Rationally designed laterally-condensed-catalysts deliver robust activity and selectivity for ethylene production in acetylene hydrogenation

Abstract

Future carbon management strategies require storage in elemental form, achievable through a sequence of CO₂ hydrogenation reactions. Hydrogen is recycled from molecular intermediates by dehydrogenation, and side product acetylene selectively hydrogenated to ethylene. Existing Pd alloy catalysts for gas purification underperform in concentrated feeds, necessitating novel concepts. Atomistic simulations unveil superior selectivity of Pd:C solid solutions that optimize chemisorption energies and preclude sub-surface hydrides, verified here with model thin films. Multiple design criteria deduced from conventional catalysts facilitate synthesizing a self-repairing Pd:C system of a laterally condensed catalyst (LCC). A Pd layer prepared on a designated SiO₂ buffer layer enables control of reactive interface, sub-surface volume and extended functional interface towards the buffer.
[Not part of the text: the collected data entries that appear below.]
Definition VMALLOC_START : Z := mask_hi VMALLOC_OFFSET (high_memory + VMALLOC_OFFSET).

(** [free_pages] leaves the pages above [high_memory] alone. *)
Definition free_page (addr : Z) : M vm_state unit :=
  when (MAP_NR addr <? MAP_NR high_memory) (modify (λ s, s <| avail := addr :: avail s |>)).

Definition set_pte (pte v : Z) : M vm_state unit := modify (λ s, s <| pgt := <[pte := v]> (pgt s) |>).
Definition pte_clear (pte : Z) : M vm_state unit := modify (λ s, s <| pgt := delete pte (pgt s) |>).

(** The entry for [address] in the table behind directory entry [dir]. *)
Definition pte_offset (dir address : Z) : Z :=
  1024 * dir + Z.land (Z.shiftr address PAGE_SHIFT) 1023.

(** [end = address + size; if (end > SIZE) end = SIZE;] *)
Definition clip (limit address size : Z) : Z :=
  let e := u32 (address + size) in if limit <? e then limit else e.

(** *** Unmapping *)

Fixpoint free_pte_loop (fuel : nat) (pte address end_ : Z) : M vm_state unit :=
  match fuel with
  | O => halt OutOfFuel
  | S fuel' =>
      if address <? end_ then
        page ← gets (λ s, pgt s !! pte);
        pte_clear pte ;;
        match page with
        | None => mret tt
        | Some v => free_page (mask_hi PAGE_SIZE v)
        end ;;
        free_pte_loop fuel' (pte + 1) (u32 (address + PAGE_SIZE)) end_
      else mret tt
  end.

(** A directory entry without a table has no entries to clear. *)
Definition free_area_pte (dir address size : Z) : M vm_state unit :=
  let pte := pte_offset dir address in
  let address := mask_lo PMD_SIZE address in
  free_pte_loop 1025 pte address (clip PMD_SIZE address size).

Fixpoint free_pmd_loop (fuel : nat) (dir address end_ : Z) : M vm_state unit :=
  match fuel with
  | O => halt OutOfFuel
  | S fuel' =>
      if address <? end_ then
        free_area_pte dir address (u32 (end_ - address)) ;;
        free_pmd_loop fuel' (dir + 1) (mask_hi PMD_SIZE (u32 (address + PMD_SIZE))) end_
      else mret tt
  end.

Definition free_area_pmd (dir address size : Z) : M vm_state unit :=
  let address := mask_lo PGDIR_SIZE address in
  free_pmd_loop 2 dir address (clip PGDIR_SIZE address size).

Fixpoint free_dir_loop (fuel : nat) (dir address end_ : Z) : M vm_state unit :=
  match fuel with
  | O => halt OutOfFuel
  | S fuel' =>
      if address <? end_ then
        free_area_pmd dir address (u32 (end_ - address)) ;;
        free_dir_loop fuel' (dir + 1) (mask_hi PGDIR_SIZE (u32 (address + PGDIR_SIZE))) end_
      else mret tt
  end.

Definition free_area_pages (address size : Z) : M vm_state unit :=
  free_dir_loop 1025 (Z.shiftr address PGDIR_SHIFT) address (u32 (address + size)).

(** *** Mapping given physical pages *)

(** [do ... while (address < end)] *)
Fixpoint remap_pte_loop (fuel : nat) (pte address end_ offset : Z) : M vm_state unit :=
  match fuel with
  | O => halt OutOfFuel
  | S fuel' =>
      set_pte pte offset ;;
      let address := u32 (address + PAGE_SIZE) in
      if address <? end_ then
        remap_pte_loop fuel' (pte + 1) address end_ (u32 (offset + PAGE_SIZE))
      else mret tt
  end.

Definition remap_area_pte (pte address size offset : Z) : M vm_state unit :=
  let address := mask_lo PMD_SIZE address in
  remap_pte_loop 1025 pte address (clip PMD_SIZE address size) offset.

(** [do ... while (address < end)] *)
Fixpoint remap_pmd_loop (fuel : nat) (dir address end_ offset : Z) : M vm_state Z :=
  match fuel with
  | O => halt OutOfFuel
  | S fuel' =>
      if negb (pte_ok dir) then mret (- ENOMEM)
      else
        remap_area_pte (pte_offset dir address) address (u32 (end_ - address))
          (u32 (address + offset)) ;;
        let address := mask_hi PMD_SIZE (u32 (address + PMD_SIZE)) in
        if address <? end_ then remap_pmd_loop fuel' (dir + 1) address end_ offset
        else mret 0
  end.

Definition remap_area_pmd (dir address size offset : Z) : M vm_state Z :=
  let address := mask_lo PGDIR_SIZE address in
  remap_pmd_loop 2 dir address (clip PGDIR_SIZE address size) (u32 (offset - address)).

Fixpoint remap_dir_loop (fuel : nat) (dir address end_ offset : Z) : M vm_state Z :=
  match fuel with
  | O => halt OutOfFuel
  | S fuel' =>
      if address <? end_ then
        r ← remap_area_pmd dir address (u32 (end_ - address)) (u32 (offset + address));
        if negb (r =? 0) then mret (- ENOMEM)
        else remap_dir_loop fuel' (dir + 1) (mask_hi PGDIR_SIZE (u32 (address + PGDIR_SIZE)))
               end_ offset
      else mret 0
  end.

Definition remap_area_pages (address offset size : Z) : M vm_state Z :=
  remap_dir_loop 1025 (Z.shiftr address PGDIR_SHIFT) address (u32 (address + size))
    (u32 (offset - address)).

(** *** Areas *)

(** [for (p = &vmlist; (tmp = *p) ; p = &tmp->next)]: the address found for the
    new area and the list with the area in its place. *)
Fixpoint place_area (size addr : Z) (l : list vm_struct) : Z * list vm_struct :=
  let area := {| vm_addr := addr; vm_size := u32 (size + PAGE_SIZE) |} in
  match l with
  | [] => (addr, [area])
  | tmp :: l' =>
      if u32 (size + addr) <? vm_addr tmp then (addr, area :: l)
      else
        let '(a, r) := place_area size (u32 (vm_size tmp + vm_addr tmp)) l' in
        (a, tmp :: r)
  end.

(** [None] for NULL. *)
Definition get_vm_area (kmalloc_ok : bool) (size : Z) : M vm_state (option Z) := λ s,
  if kmalloc_ok then
    let '(a, l) := place_area size VMALLOC_START (vmlist s) in
    Ret (Some a) (s <| vmlist := l |>)
  else Ret None s.

(** The first area at [addr], and the list without it. *)
Fixpoint take_area (addr : Z) (l : list vm_struct) : option (vm_struct * list vm_struct) :=
  match l with
  | [] => None
  | tmp :: l' =>
      if vm_addr tmp =? addr then Some (tmp, l')
      else match take_area addr l' with
           | Some (a, r) => Some (a, tmp :: r)
           | None => None
           end
  end.

Definition vfree (addr : Z) : M vm_state unit :=
  if addr =? 0 then mret tt
  else if negb (Z.land (PAGE_SIZE - 1) addr =? 0) then mret tt
  else
    l ← gets vmlist;
    match take_area addr l with
    | None => mret tt
    | Some (tmp, r) =>
        modify (λ s, s <| vmlist := r |>) ;;
        free_area_pages (VMALLOC_VMADDR (vm_addr tmp)) (vm_size tmp)
    end.

Definition vremap (kmalloc_ok : bool) (offset size : Z) : M vm_state Z :=
  if MAP_NR offset <? MAP_NR high_memory then mret 0
  else if negb (mask_lo PAGE_SIZE offset =? 0) then mret 0
  else
    let size := PAGE_ALIGN size in
    if (size =? 0) || (u32 (offset + size) <? size) then mret 0
    else
      area ← get_vm_area kmalloc_ok size;
      match area with
      | None => mret 0
      | Some addr =>
          r ← remap_area_pages (VMALLOC_VMADDR addr) offset size;
          if negb (r =? 0) then vfree addr ;; mret 0 else mret addr
      end.

End Code.

(** ** Abstract view *)

(** [n] linear pages from [v] on mapped to the physical pages from [off] on. *)
Fixpoint map_range (v off : Z) (n : nat) (t : gmap Z Z) : gmap Z Z :=
  match n with
  | O => t
  | S n' => map_range (v + 1) (off + PAGE_SIZE) n' (<[v := off]> t)
  end.

Section Drop.
Context (high_memory : Z).

(** What unmapping page [v] does. *)
Definition drop_page (v : Z) (s : vm_state) : vm_state :=
  s <| pgt := delete v (pgt s) |>
    <| avail := match pgt s !! v with
                | Some p => if MAP_NR (mask_hi PAGE_SIZE p) <? MAP_NR high_memory
                            then mask_hi PAGE_SIZE p :: avail s else avail s
                | None => avail s
                end |>.

Fixpoint drop_range (v : Z) (n : nat) (s : vm_state) : vm_state :=
  match n with
  | O => s
  | S n' => drop_range (v + 1) n' (drop_page v s)
  end.

End Drop.

(** Areas in order from address [a] on, each of whole pages with a guard page
    behind them. *)
Fixpoint areas_ok (a : Z) (l : list vm_struct) : Prop :=
  match l with
  | [] => True
  | x :: l' =>
      a ≤ vm_addr x ∧ vm_addr x mod 4096 = 0 ∧ vm_size x mod 4096 = 0 ∧ 4096 < vm_size x ∧
      areas_ok (vm_addr x + vm_size x) l'
  end.

(** Where the last area ends. *)
Fixpoint vm_end (a : Z) (l : list vm_struct) : Z :=
  match l with
  | [] => a
  | x :: l' => vm_end (vm_addr x + vm_size x) l'
  end.

(** The last directory is left alone: the walks over it would wrap around. *)
Definition VM_LIMIT : Z := 2 ^ 30 - 2 ^ 22.

(** The linear page behind an address that [vremap] returns. *)
Definition vm_page (addr : Z) : Z := (TASK_SIZE + addr) / 4096.

Definition in_area (v : Z) (x : vm_struct) : Prop :=
  vm_page (vm_addr x) ≤ v < vm_page (vm_addr x) + vm_size x / 4096 - 1.

Record vm_inv (high_memory : Z) (s : vm_state) : Prop := {
  vm_high : 0 ≤ high_memory;
  vm_sorted : areas_ok (VMALLOC_START high_memory) (vmlist s);
  vm_limit : vm_end (VMALLOC_START high_memory) (vmlist s) ≤ VM_LIMIT;
  vm_owned v p : vm_page (VMALLOC_START high_memory) ≤ v → pgt s !! v = Some p →
    Exists (in_area v) (vmlist s);
}.

(** ** Lemmas: pages and directories *)

Lemma mask_lo_mod k x : 0 ≤ k → mask_lo (2 ^ k) x = x mod 2 ^ k.
Proof.
  intros Hk. unfold mask_lo. replace (2 ^ k - 1) with (Z.ones k) by (rewrite Z.ones_equiv; lia).
  by apply Z.land_ones.
Qed.

Lemma mask_hi_div k x : 0 ≤ k → mask_hi (2 ^ k) x = 2 ^ k * (x / 2 ^ k).
Proof.
  intros Hk. unfold mask_hi, clr.
  replace (2 ^ k - 1) with (Z.ones k) by (rewrite Z.ones_equiv; lia).
  rewrite <-Z.ldiff_land, Z.ldiff_ones_r, Z.shiftl_mul_pow2, Z.shiftr_div_pow2 by done. lia.
Qed.

Lemma page_in_dir v : 0 ≤ v → (4096 * v) mod 2 ^ 22 = 4096 * (v mod 1024).
Proof. intros Hv. change (2 ^ 22) with (4096 * 1024). apply Z.mul_mod_distr_l; lia. Qed.

Lemma next_dir v : 0 ≤ v → mask_hi PGDIR_SIZE (4096 * v + PGDIR_SIZE) = 4096 * (1024 * (v / 1024 + 1)).
Proof.
  intros Hv. unfold PGDIR_SIZE. rewrite mask_hi_div by lia.
  replace (4096 * v + 2 ^ 22) with (4096 * (v + 1024)) by lia.
  change (2 ^ 22) with (4096 * 1024). rewrite Z.div_mul_cancel_l by lia.
  replace (v + 1024) with (v + 1 * 1024) by lia. rewrite Z.div_add by lia. lia.
Qed.

Lemma pte_offset_page v : 0 ≤ v → pte_offset (v / 1024) (4096 * (v mod 1024)) = v.
Proof.
  intros Hv. unfold pte_offset, PAGE_SHIFT. rewrite Z.shiftr_div_pow2 by lia.
  change (2 ^ 12) with 4096. rewrite (Z.mul_comm 4096), Z.div_mul by lia.
  change 1023 with (Z.ones 10). rewrite Z.land_ones by lia. change (2 ^ 10) with 1024.
  rewrite Z.mod_mod by lia. symmetry. apply Z.div_mod. lia.
Qed.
Function and metric are supervised by operando micro-spectroscopy. This catalyst design shows, ethylene productivity >1 kmol_C2H4/g_Pd/hour is reproducibly achieved and benchmarked against known catalysts. Photovoltaics deposition technologies enable scalability on real-world substrates saving active metal. A design-of-experiment approach demonstrates the improvement potential of the LCC approach.